Apple to Dominate Tablet Market Until 2012–At Least
In 2011 tablet revenues will rise to $24.9 billion, and by 2012 they’ll reach $34.1 billion. And Apple will claim the lion’s share of both, according to J.P. Morgan analyst Mark Moskowitz. Which isn’t all that surprising, really. As Moskowitz observes, while the concept of the tablet has been around for more than a decade now, it wasn’t established and mainstreamed until Apple introduced the iPad in January 2010. And Apple set the bar so high with the device that rivals are finding it tough to match it, let alone surpass it.
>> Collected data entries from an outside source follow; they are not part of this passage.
Lemma staged_fields (fd : FrontendData) (t_request : Q) (d : pydict) (t_store : Q) :
  d = data_to_store fd t_request
  \/ d = Dict.setitem "_timestamp" (VNum t_store) (data_to_store fd t_request) ->
  Dict.lookup "timestamp" d = Some (VNum t_request)
  /\ Dict.get d "business_unit" (VStr "Unknown") = VStr (business_unit fd)
  /\ Dict.get d "device_info" (VStr "Unknown") = VStr (device_info fd)
  /\ Dict.get d "custom_data" (VStr "") = of_optional_str (custom_data fd).
Proof. intros [-> | ->]; repeat split. Qed.

(** staged, then asked for within the window on a healthy backend: the
    staged-data response, and the record is gone *)
Lemma claims_healthy_staged w clock event creds fd t_request t_store :
  healthy w ->
  staged_in w (user_id fd) (data_to_store fd t_request) t_store ->
  user_id_of (event_user event) = VStr (user_id fd) ->
  (at_get clock - t_store < 300)%Q ->
  custom_claims_provider clock event creds w
  = (Return (provide_claims
               (frontend_claims (storage_type (redis_client w))
                  (event_correlationId event) (utcnow_iso clock)
                  (VStr (business_unit fd)) (VStr (device_info fd))
                  (of_optional_str (custom_data fd))
                  (at_age clock - t_request))),
     drop_record w (user_id fd)).
Proof.
  intros H Hst Huid Hage.
  destruct (get_data_healthy_staged _ _ _ _ _ H Hst Hage) as (d & Hget & Hd).
  destruct (staged_fields fd t_request d t_store Hd) as (Hts & Hbu & Hdi & Hcd).
  rewrite <- Hbu, <- Hdi, <- Hcd.
  apply (claims_when_present clock event creds w w _ d t_request true).
  - now rewrite Huid.
  - exact Hts.
  - rewrite Huid. now apply delete_data_healthy.
Qed.

(** nothing staged, healthy backend: the default response, state untouched *)
Lemma claims_healthy_absent w clock event creds k :
  healthy w -> nothing_staged w k ->
  user_id_of (event_user event) = VStr k ->
  custom_claims_provider clock event creds w
  = (Return (provide_claims
               (default_claims (storage_type (redis_client w))
                               (event_correlationId event) (utcnow_iso clock))),
     w).
Proof.
  intros H Hk Huid. apply claims_when_absent.
  rewrite Huid. now apply get_data_healthy_absent.
Qed.

(** ** Exceptions stop at the storage helpers *)

Lemma try_except_ret_total {A} (body : M A) (fallback : A) (w : World) :
  exists a w', try_except body (fun _ => ret fallback) w = (Return a, w').
Proof.
  unfold try_except, ret. destruct (body w) as [[a|e] w']; eauto.
Qed.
“Our assumption is that Apple’s dominance will remain firmly intact in the near to mid-term, but gradually, technology improvements and component cost declines will enable the laggards to offer ‘good enough’ solutions to loosen some of Apple’s grip,” Moskowitz says. “Of note, we expect a host of competitive tablets in 2H 2011, following the release of Android 3.0 this coming spring. The upgraded Android operating system should gradually improve the competitiveness relative to Apple’s iOS. Our conversations with industry contacts indicate that the current version of Android does not provide a computing rich experience, which is a requisite of tablets.”
But a gradual improvement in the competitiveness of Android tablets isn’t nearly enough to slow the iPad juggernaut. Presumably, a lot of those first-generation Android 3.0 tablets will arrive at market about the same time as the second generation of the iPad. That alone should allow Apple to maintain a comfortable lead, but the company has iOS and the iTunes content ecosystem working in its favor as well.
“With tablets, we view form factor, operating system robustness, and content ubiquity as critical demand enablers, and here, we expect Apple to dominate,” Moskowitz concludes. “Similar to the iPhone, the iPad reflects Apple’s ability to introduce unrivaled technology experiences for the customer. The key factor driving the separation from other tablet vendors stands to be Apple’s content ecosystem. With tablets, we think that offering a trove of applications, as is industry practice in smartphones, will not be enough. The ability of the user to access content, such as movies and TV shows, is increasingly important for tablet users. This dynamic is where Apple has fought hard to secure access to content, and we think it will take time for other vendors to establish a similar content ecosystem.”